Version-aware caution
Read engines.node, .nvmrc/toolchain files, the lockfile, and the runtime image. APIs and default module, permission, test-runner, and fetch behavior depend on the deployed Node release; validate against that release's API docs.
Tradeoffs
Review must prove "every promise is awaited, returned, or intentionally supervised" using runtime and package-manager pin plus lockfile integrity.
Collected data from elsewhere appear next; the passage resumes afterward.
Lemma retry_bound_witness :
  follow 0 1 [ChildExit 0 (Some 1) None; ChildExit 2 (Some 137) None;
              ChildExit 3 (Some 1) None]
         (reach SetupOk ["node"; "runScripts.js"; "--onboard"; "--host 10.0.0.4";
                         "--cluster"; "--host 10.0.0.4"] [])
  = Resolved 3 (Some 1) 2 1.
Proof.
  destruct (retry_bound SetupOk
              ["node"; "runScripts.js"; "--onboard"; "--host 10.0.0.4";
               "--cluster"; "--host 10.0.0.4"] [] 0 _ eq_refl eq_refl eq_refl)
    as [_ H].
  exact (H 1 137 1 None None None ltac:(discriminate) ltac:(discriminate)
           ltac:(discriminate)).
Defined.

(** ** C3: drain to exit *)


(** The scenario of the specification: three workers, the first two exit
    with 0 at once, the third fails once and then succeeds.  The
    supervisor is still running after each of the first three exits and
    ends at the fourth. *)
Example drain_to_exit_scenario :
  let st := reach SetupOk ["node"; "runScripts.js"; "--onboard"; "--host h";
                           "--cluster"; "--host h"; "--script"; "--file f"] [] in
  let tr := [ChildExit 0 (Some 0) None; ChildExit 1 (Some 0) None;
             ChildExit 2 (Some 1) None; ChildExit 3 (Some 0) None] in
  map (fun n => exits (run_events (take n tr) st)) [0; 1; 2; 3; 4]%nat
  = [[]; []; []; []; [AtDrain]] /\
  map (fun n => waiting (run_events (take n tr) st)) [0; 1; 2; 3; 4]%nat
  = [3; 2; 1; 1; 0].
Proof. split; reflexivity. Qed.

(** ** C4: the reboot signal *)



(** ** C5: giving up on a worker *)

(** C5 fails on the code.  The cluster worker exits with 0; the
    onboard worker exits with 1 three times and is given up.  The
    supervisor then ends through [process.exit()], which is called without
    an argument: the process ends with status 0, not with a non-zero one.
    The handler that gives up logs the same verbose line as for every
    exit, followed by the drain message, and nothing about giving up. *)
Lemma give_up_exit_status_counterexample :
  exists st0 st st',
    st0 = reach SetupOk ["node"; "runScripts.js"; "--onboard"; "--host 10.0.0.4";
                         "--cluster"; "--host 10.0.0.4"] [] /\
    follow 0 1 [ChildExit 1 (Some 0) None; ChildExit 0 (Some 1) None;
                ChildExit 2 (Some 1) None; ChildExit 3 (Some 1) None] st0
      = Resolved 3 (Some 1) 1 0 /\
    st = run_events [ChildExit 1 (Some 0) None; ChildExit 0 (Some 1) None;
                     ChildExit 2 (Some 1) None] st0 /\
    st' = handle (ChildExit 3 (Some 1) None) st /\
    exits st' = [AtDrain] /\
    map (fun site => exit_status (exit_argument site)) (exits st') = [0] /\
    log st' =
      {| l_level := Info; l_args := [LStr "All children have exitted. Exitting."] |}
      :: {| l_level := Verbose;
            l_args := [LStr "onboard.js"; LStr "exitted with code:"; LNum 1;
                       LStr "/ signal:"; LStr "null"] |}
      :: log st.
Proof. do 3 eexists. repeat split; reflexivity. Qed.

(** C5, amended.  In every state the supervisor can reach, when the
    attempt number [MAX_TRIES] of a worker exits without the exit code 0:
    the worker is not forked again; the handler logs, at verbose level,
    the line that names the worker's module with its exit code and signal,
    and after it only the drain message when the cohort has drained; the
    counter drops by one; the other children are left as they are; and
    every [process.exit()] the supervisor has then made ends the process
    with status 0. *)
Theorem give_up_at_ceiling env argv tr pid c code signal :
  alive (reach env argv tr) = true ->
  child_of pid (reach env argv tr) = Some c ->
  c_tryNum c = MAX_TRIES ->
  code <> Some 0 ->
  respawned (reach env argv tr)
            (handle (ChildExit pid code signal) (reach env argv tr)) = None /\
  forks (handle (ChildExit pid code signal) (reach env argv tr))
    = forks (reach env argv tr) /\
  waiting (handle (ChildExit pid code signal) (reach env argv tr))
    = waiting (reach env argv tr) - 1 /\
  children (handle (ChildExit pid code signal) (reach env argv tr))
    = filter (fun d => c_pid d ≠ pid) (children (reach env argv tr)) /\
  log (handle (ChildExit pid code signal) (reach env argv tr))
    = (if waiting (reach env argv tr) =? 1
       then [{| l_level := Info;
                l_args := [LStr "All children have exitted. Exitting."] |}]
       else [])
      ++ {| l_level := Verbose;
            l_args := [LStr (c_module c); LStr "exitted with code:";
                       show_code code; LStr "/ signal:"; show_signal signal] |}
      :: log (reach env argv tr) /\
  exits (handle (ChildExit pid code signal) (reach env argv tr))
    = (if waiting (reach env argv tr) =? 1 then [AtDrain] else []) /\
  (forall site,
     In site (exits (handle (ChildExit pid code signal) (reach env argv tr))) ->
     exit_status (exit_argument site) = 0).
Proof.
  intros Hal Hc Ht Hcode.
  assert (Hr : retries code (c_tryNum c) = false).
  { rewrite Ht. destruct code; [| reflexivity]. cbn.
    apply andb_false_iff. now right. }
  pose proof (handle_exit _ pid c code signal Hal Hc) as H. cbn zeta in H.
  pose proof (respawned_retry _ pid c code signal Hal Hc) as Hre.
  rewrite Hr in H, Hre. destruct H as (_ & _ & Ech & Ef & _ & Ew & Eex).
  split; [exact Hre |]. split; [exact Ef |]. split; [exact Ew |].
  split; [exact Ech |]. split; [| split; [exact Eex | reflexivity]].
  unfold handle. rewrite Hal, Hc. cbn [negb]. unfold on_exit.
  unfold alive in Hal.
  destruct (reach env argv tr) as [w ch np fk lg ex cr rs]. cbn in *.
  rewrite Hr. cbn.
  destruct (Z.eqb_spec (w - 1) 0), (Z.eqb_spec w 1); try lia; reflexivity.
Qed.

Lemma give_up_at_ceiling_witness :
  exists st,
    st = reach SetupOk ["node"; "runScripts.js"; "--onboard"; "--host 10.0.0.4"]
               [ChildExit 0 (Some 1) None; ChildExit 1 (Some 1) None] /\
    waiting (handle (ChildExit 2 (Some 1) None) st) = 0 /\
    exits (handle (ChildExit 2 (Some 1) None) st) = [AtDrain] /\
    exit_status (exit_argument AtDrain) = 0.
Proof.
  eexists. split; [reflexivity |].
  destruct (give_up_at_ceiling SetupOk
              ["node"; "runScripts.js"; "--onboard"; "--host 10.0.0.4"]
              [ChildExit 0 (Some 1) None; ChildExit 1 (Some 1) None]
              2 _ (Some 1) None eq_refl eq_refl eq_refl ltac:(discriminate))
    as (_ & _ & Hw & _ & _ & He & Hs).
  split; [exact Hw |]. split; [exact He |].
  apply Hs. rewrite He. now left.
Defined.

(** ** C6: the [--script] argument string *)



(** ** The signal store *)

Section SignalStore.

Import Ipc.

Lemma raise_healthy name s :
  raise healthy name s = Ok (Some ({[name]} ∪ markers_of s)).
Proof.
  unfold raise, ensure_dir, testSynchronous, attempt, healthy. cbn.
  destruct s as [m|]; cbn.
  - destruct (bool_decide_reflect (name ∈ m)) as [H | H]; [| reflexivity].
    do 2 f_equal. symmetry. now apply subseteq_union_1_L, singleton_subseteq_l.
  - destruct (bool_decide_reflect (name ∈ (∅ : gset string))) as [H | H];
      [set_solver | reflexivity].
Qed.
That Node.js evidence costs more than diff inspection but exposes unhandled promise rejection or uncaught exception before merge.
Anti-patterns
- Unbounded
Promise.allover user-controlled input converts one request into connection-pool and memory exhaustion. - Do not remove a native warning, validator, policy, or safety limit merely to make generated output pass.
- Do not claim a successful result without preserving the command, target, artifact/revision, and observed output.
Enterprise considerations
Node service governance pins runtime and package-manager lines, reviews install scripts and native addons, retains SBOMs, and tests shutdown against the orchestrator grace period.
Official sources
Checklist
- every promise is awaited, returned, or intentionally supervised.
- CPU-heavy or synchronous filesystem/crypto work is absent from request paths.
- AbortSignal and deadlines reach outbound HTTP, database, and stream operations.
- stream pipelines use backpressure-aware APIs and one error boundary.
- HTTP body, header, queue, pool, and concurrency sizes are bounded.
- errors preserve cause and classification without leaking secrets.
- process handlers stop admission, drain work, close resources, then exit.
- package exports and module mode work from a clean immutable install.
- Stop new admission, drain workers and keep idempotency records, then route to the previous image; do not kill consumers while acknowledgements or writes are in flight.
- Evidence identifies version, target, artifact/revision, command or manual method, UTC time, and result.
Changelog
- 1.1.0 (2026-07-16): Replaced generic gates with native Node.js evidence and failure controls.
- 1.0.0 (2026-07-16): Added initial checklist.